Com Bolsonaro incomunicável, PL destitui Gilson do comando da sigla no Recife

Anderson Ferreira e Gilson Machado disputa pelo Senado (2) (1)

A disputa interna no PL de Pernambuco ganhou um novo capítulo. O ex-ministro Gilson Machado foi destituído do comando do Diretório Municipal do Recife. Em seu lugar, ficará o vereador Paulo Muniz, ligado à família Ferreira, que comanda a legenda no Estado com Anderson Ferreira. Além da mudança no comando, também houve troca na tesouraria. Sai André Correia, braço-direito de Alberto Feitosa de Gilson, e entra André Trajano, da cozinha dos Ferreiras.

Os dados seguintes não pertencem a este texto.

(* ================================================================== *)
(** * The reference definition of spectral-class inference *)
(* ================================================================== *)

(** The definition below follows the wording of the specification, not the
    source: a table of recognised letters, and a ladder of inclusive upper
    bounds evaluated in increasing order, the first match winning. *)
Module Reference.

Definition recognisedLetters : list (ascii * SpectralClass) :=
  [("O", O); ("B", B); ("A", A); ("F", F); ("G", G); ("K", K); ("M", M)]
  %char.

Definition magnitudeLadder : list (Q * SpectralClass) :=
  [(0, B); (3 # 2, A); (3, F); (9 # 2, G); (6, K)].

Fixpoint firstMatch (m : Q) (ladder : list (Q * SpectralClass))
  : SpectralClass :=
  match ladder with
  | [] => M
  | (bound, cls) :: rest =>
      if Qle_bool m bound then cls else firstMatch m rest
  end.

Fixpoint lookupLetter (c : ascii) (table : list (ascii * SpectralClass))
  : option SpectralClass :=
  match table with
  | [] => None
  | (l, cls) :: rest => if Ascii.eqb c l then Some cls
                        else lookupLetter c rest
  end.

(** The class named by the uppercased first character of the trimmed
    spectral-type string, if any. *)
Definition letterOf (star : CatalogStar.t) : option SpectralClass :=
  match JS.trim (JS.orElse (CatalogStar.spect star) "") with
  | EmptyString => None
  | String c _ => lookupLetter (JS.charToUpperCase c) recognisedLetters
  end.

Definition spectralClass (star : CatalogStar.t) : SpectralClass :=
  match letterOf star with
  | Some cls => cls
  | None => firstMatch (CatalogStar.mag star) magnitudeLadder
  end.

(** The ladder as a relation between a magnitude and a class. *)
Definition onLadder (m : Q) (cls : SpectralClass) : Prop :=
  (m <= 0 /\ cls = B) \/
  (0 < m /\ m <= 3 # 2 /\ cls = A) \/
  (3 # 2 < m /\ m <= 3 /\ cls = F) \/
  (3 < m /\ m <= 9 # 2 /\ cls = G) \/
  (9 # 2 < m /\ m <= 6 /\ cls = K) \/
  (6 < m /\ cls = M).
Lemma create_from_files_witness :
  let w := Sample.world true "" [] []
             [("foo.txt", "foo"); ("notes/bar.txt", "bar")] "" Sample.config [] in
  let args := Sample.parsed [("create", VBool true); ("<desc>", VStr "desc");
                             ("FILES", VList ["foo.txt"; "notes/bar.txt"])] in
  stdin_isatty w = true /\
  args !! "FILES" = Some (VList ["foo.txt"; "notes/bar.txt"]) /\
  Forall2 (fun path text => read_utf8 w path = inr text)
          ["foo.txt"; "notes/bar.txt"] ["foo"; "bar"] /\
  NoDup (map (path_basename w) ["foo.txt"; "notes/bar.txt"]) /\
  cmd_create w args Sample.config "vim" (Sample.api [])
  = ([EvReadFile "foo.txt"; EvReadFile "notes/bar.txt";
      EvRemote (CallCreate (VStr "desc")
                  [(VStr "foo.txt", "foo"); (VStr "bar.txt", "bar")] (VBool false));
      EvPrint "https://gist.github.com/abc123"],
     inr tt).
Proof.
  cbv zeta.
  assert (Hnames : NoDup (map Posix.basename ["foo.txt"; "notes/bar.txt"])).
  { apply NoDup_cons. split; [|apply NoDup_singleton].
    intros Hin. apply list_elem_of_singleton in Hin. discriminate Hin. }
  split; [reflexivity|]. split; [reflexivity|]. split; [repeat constructor|].
  split; [exact Hnames|].
  apply (create_from_files
           (Sample.world true "" [] []
              [("foo.txt", "foo"); ("notes/bar.txt", "bar")] "" Sample.config [])
           (Sample.parsed [("create", VBool true); ("<desc>", VStr "desc");
                           ("FILES", VList ["foo.txt"; "notes/bar.txt"])])
           Sample.config "vim" (Sample.api []) ["foo.txt"; "notes/bar.txt"] ["foo"; "bar"]
           (VStr "desc") (VBool false) (VBool false) "https://gist.github.com/abc123");
    try reflexivity.
  - discriminate.
  - repeat constructor.
  - repeat constructor; discriminate.
  - exact Hnames.
Defined.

O movimento ocorre na mesma semana em que o ex-presidente Jair Bolsonaro foi colocado pelo ministro Alexandre de Moraes em prisão domiciliar, sem poder usar as redes social ou se comunicar com o mundo exterior. O ex-gestor, que está incomunicável desde a segunda-feira (4), é o fiador do ex-ministro no partido. Aliados de Gilson afirmam que isso só ocorreu agora porque Bolsonaro não pode ser consultado.

Em nota divulgada nesta sexta-feira (8), o PL informa a mudança. Afirma que a mudança “é um movimento natural”, já previsto, e “faz parte do processo de organização do partido na capital para as eleições de 2026”, apesar de aproxima eleição ser estadual, ou seja, com o debate municipal fora da pauta eleitoral.

O presidente nacional do PL, Valdemar Costa Neto, se pronunciou sobre a mudança. “O Recife é uma peça-chave na nossa estratégia para 2026. Estamos trabalhando para ampliar nossa atuação e fortalecer ainda mais a presença no estado”, afirmou.

Gilson x Anderson

Analistas, no entanto, afirmam que o pano de fundo para a mudança tem a ver com a disputa no Senado. Pré-candidato ao cargo, Anderson Ferreira já deixou claro que não há espaço para duas candidaturas do PL e que o correligionário não pode colocar seu projeto pessoal sobre o projeto do partido”.

 Gilson, por sua vez, criticou a “violência verbal desnecessária e deselegante” e se defendeu dizendo que a decisão final sobre sua candidatura dependia do ex-presidente Jair Bolsonaro, que chegou a reforçar o nome do aliado para o Senado. Sem poder se colocar publicamente, Jair Bolsonaro não pôde agir para manter o aliado no cargo.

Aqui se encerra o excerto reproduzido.